Follow the steps in the tutorial and write a Tensorflow program using your cloud ML instance. Questions: a)

  • What's the best accuracy you get on the test dataset?
  • What's the optimum value of the numEpochs and the learningRate.
  • Plot the error with Matplotlib

b)

  • Add new neural network layers and training the model again. comapre the error function between these two models.

In [11]:
import matplotlib
matplotlib.use('Agg')
from __future__ import division
import tensorflow as tf
import numpy as np
import tarfile
import os
import matplotlib.pyplot as plt
import time
%matplotlib inline


/usr/lib/python3/dist-packages/matplotlib/__init__.py:1175: UserWarning:  This call to matplotlib.use() has no effect
because the backend has already been chosen;
matplotlib.use() must be called *before* pylab, matplotlib.pyplot,
or matplotlib.backends is imported for the first time.

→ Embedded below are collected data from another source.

(** C10.  With a fixed target peak, normalising an already normalised buffer
    returns it unchanged, so [peak_normalize] composed with itself is
    [peak_normalize]. *)
Theorem peak_normalize_idempotent (b : ndarray) (target_peak : R) :
  0 <= target_peak ->
  (r <- peak_normalize b target_peak ;; peak_normalize r target_peak)
    = peak_normalize b target_peak /\
  (forall r, peak_normalize b target_peak = Ok r ->
             peak_normalize r target_peak = Ok r).
Proof.
  intros Ht.
  assert (Hsecond : forall r, peak_normalize b target_peak = Ok r ->
                              peak_normalize r target_peak = Ok r).
  { intros r. unfold peak_normalize at 1. fold (peak b).
    destruct (peak b) as [p|e] eqn:Hp; simpl; [|discriminate].
    destruct (Req_dec_T p 0) as [H0|Hne]; intros Hr; injection Hr as <-.
    - apply peak_normalize_silent. rewrite Hp, H0. reflexivity.
    - pose proof (peak_after_scaling b target_peak p Ht Hp Hne) as Hpeak.
      destruct (Req_dec_T target_peak 0) as [Ht0|Htne].
      + apply peak_normalize_silent. rewrite Hpeak, Ht0. reflexivity.
      + rewrite (peak_normalize_scaled _ target_peak target_peak Hpeak Htne).
        rewrite scale_scale. do 2 f_equal. field. split; assumption. }
  split; [|exact Hsecond].
  destruct (peak_normalize b target_peak) as [r|e] eqn:Hr; simpl.
  - apply Hsecond. reflexivity.
  - reflexivity.
Qed.

Lemma peak_normalize_idempotent_witness :
  (r <- peak_normalize (Mono [1 / 4; - (1 / 2)]) (95 / 100) ;;
   peak_normalize r (95 / 100))
    = peak_normalize (Mono [1 / 4; - (1 / 2)]) (95 / 100) /\
  (forall r, peak_normalize (Mono [1 / 4; - (1 / 2)]) (95 / 100) = Ok r ->
             peak_normalize r (95 / 100) = Ok r).
Proof.
  apply (peak_normalize_idempotent (Mono [1 / 4; - (1 / 2)]) (95 / 100)). lra.
Defined.
(** * Transcript normalisation and comparison ([analysis.py])

    A shallow embedding of the normaliser/comparator of [analysis.py]:
    [normalize_data], [get_similarity] and the per-identifier row of the
    report, together with the parts of the Python run time they rest on
    (JSON values, the numeric tower with binary64 floats, [statistics.mean],
    [round], [set] and [difflib.SequenceMatcher]).

    Conventions.
    - A Python [float] is an IEEE 754 binary64 number: [spec_float] with
      [prec = 53] and [emax = 1024]; every operation is the correctly rounded
      one of the standard library's [SpecFloat].
    - A Python [int] is a [Z]; [bool] is its subclass with [True = 1].
    - A Python [str] is its sequence of code points.
    - A raised exception is a value [Raise e] of the result type [res];
      [try ... except Exception] is a match on it. *)

From Stdlib Require Import ZArith QArith Lia List String Ascii Bool.
From Stdlib Require Import Floats.SpecFloat.
From stdpp Require Import base option gmap list sorting.

Set Warnings "-register-all".

Local Open Scope Z_scope.

(** ** Binary64 floats *)

Module F64.

Definition prec : Z := 53.
Definition emax : Z := 1024.

Definition float := spec_float.

Definition add : float -> float -> float := SFadd prec emax.
Definition sub : float -> float -> float := SFsub prec emax.
Definition mul : float -> float -> float := SFmul prec emax.
Definition div : float -> float -> float := SFdiv prec emax.
Definition abs : float -> float := SFabs.
Definition leb : float -> float -> bool := SFleb.
Definition eqb : float -> float -> bool := SFeqb.

Definition is_finite (x : float) : bool :=
  match x with
  | S754_zero _ | S754_finite _ _ _ => true
  | S754_infinity _ | S754_nan => false
  end.

(** The nearest float of an integer (ties to even); an infinity when the
    integer is out of range. *)
Definition of_Z (z : Z) : float := binary_normalize prec emax z 0 false.

(** The nearest float of the fraction [a / b]. *)
Definition of_frac (a : Z) (b : positive) : float :=
  match a with
  | Z0 => S754_zero false
  | _ =>
      let '(mz, ez, lz) :=
        SFdiv_core_binary prec emax (Z.abs a) 0 (Zpos b) 0 in
      binary_round_aux prec emax (a <? 0) mz ez lz
  end.
Lemma photonGases_kept env dens gases : forall st,
  keptAfterDeexcitation st (snd (photonGases env dens gases st)).
Proof.
  induction gases as [|i rest IH]; intros st; simpl.
  - apply keptAfterDeexcitation_refl.
  - destruct (negb (IsAvailable env _)); [apply keptAfterDeexcitation_refl|].
    destruct (photonRows _ _ _ _ _ _ _) as [tot rows].
    eapply keptAfterDeexcitation_trans; [|apply IH].
    repeat split.
Qed.

Lemma ComputePhotonCollisionTable_kept env st :
  keptAfterDeexcitation st (snd (ComputePhotonCollisionTable env st)).
Proof.
  unfold ComputePhotonCollisionTable.
  match goal with
  | |- context [photonGases env ?d ?g ?s] =>
      pose proof (photonGases_kept env d g s) as H;
      destruct (photonGases env d g s) as [[|] st1]
  end; cbn [snd] in *.
  - assert (H0 : keptAfterDeexcitation st st1).
    { eapply keptAfterDeexcitation_trans; [|exact H]. repeat split. }
    destruct (negb _); cbn [snd];
      (eapply keptAfterDeexcitation_trans; [exact H0|]); repeat split.
  - eapply keptAfterDeexcitation_trans; [|exact H]. repeat split.
Qed.

Lemma photonStage_kept env st :
  keptAfterDeexcitation st (photonStage env st).
Proof.
  unfold photonStage.
  pose proof (ComputePhotonCollisionTable_kept env st) as H.
  destruct (ComputePhotonCollisionTable env st) as [[|] st1];
    cbn [snd] in H; [exact H|].
  destruct (m_useDeexcitation st1); [|exact H].
  eapply keptAfterDeexcitation_trans; [exact H|]. repeat split.
Qed.

Lemma resetPenning_kept env st :
  keptAfterDeexcitation st (resetPenning env st).
Proof.
  unfold resetPenning.
  apply (fold_left_rel keptAfterDeexcitation).
  - apply keptAfterDeexcitation_refl.
  - apply keptAfterDeexcitation_trans.
  - intros a i. destruct (Rlt_dec _ _); repeat split.
Qed.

  warnings.warn(_use_error_msg)

In [12]:
## Import Data

def csv_to_numpy_array(filePath, delimiter):
    return np.genfromtxt(filePath, delimiter=delimiter, dtype=None)

def import_data():
    if "data" not in os.listdir(os.getcwd()):
        # Untar directory of data if we haven't already
        tarObject = tarfile.open("data.tar.gz")
        tarObject.extractall()
        tarObject.close()
        print("Extracted tar to current directory")
    else:
        # we've already extracted the files
        pass

    print("loading training data")
    trainX = csv_to_numpy_array("data/trainX.csv", delimiter="\t")
    trainY = csv_to_numpy_array("data/trainY.csv", delimiter="\t")
    print("loading test data")
    testX = csv_to_numpy_array("data/testX.csv", delimiter="\t")
    testY = csv_to_numpy_array("data/testY.csv", delimiter="\t")
    return trainX,trainY,testX,testY

trainX,trainY,testX,testY = import_data()


loading training data
loading test data

In [13]:
# DATA SET PARAMETERS
# Get our dimensions for our different variables and placeholders:
# numFeatures = the number of words extracted from each email(great,dog,pill)
numFeatures = trainX.shape[1]
# numLabels = number of classes we are predicting (here just 2: Ham or Spam)
numLabels = trainY.shape[1]

# TRAINING SESSION PARAMETERS
# number of times we iterate through training data
# tensorboard shows that accuracy plateaus at ~25k epochs
numEpochs = 1000
# a smarter learning rate for gradientOptimizer
learningRate = tf.train.exponential_decay(learning_rate=0.0008,
                                          global_step= 1,
                                          decay_steps=trainX.shape[0],
                                          decay_rate= 0.95,
                                          staircase=True)

In [14]:
# Define Hidden Layer
hidden=4

In [15]:
### Placeholders

# X = X-matrix / feature-matrix / data-matrix... It's a tensor to hold our email data. '
# None' here means that we can hold any number of emails
X = tf.placeholder(tf.float32, [None, numFeatures])
# yGold = Y-matrix / label-matrix / labels... This will be our correct answers matrix. 
# Every row has either [1,0] for SPAM or [0,1] for HAM. 'None' here means that we can hold any number of emails
yGold = tf.placeholder(tf.float32, [None, numLabels])

In [18]:
# Values are randomly sampled from a Gaussian with a standard deviation of sqrt(6 / (numInputNodes + numOutputNodes + 1))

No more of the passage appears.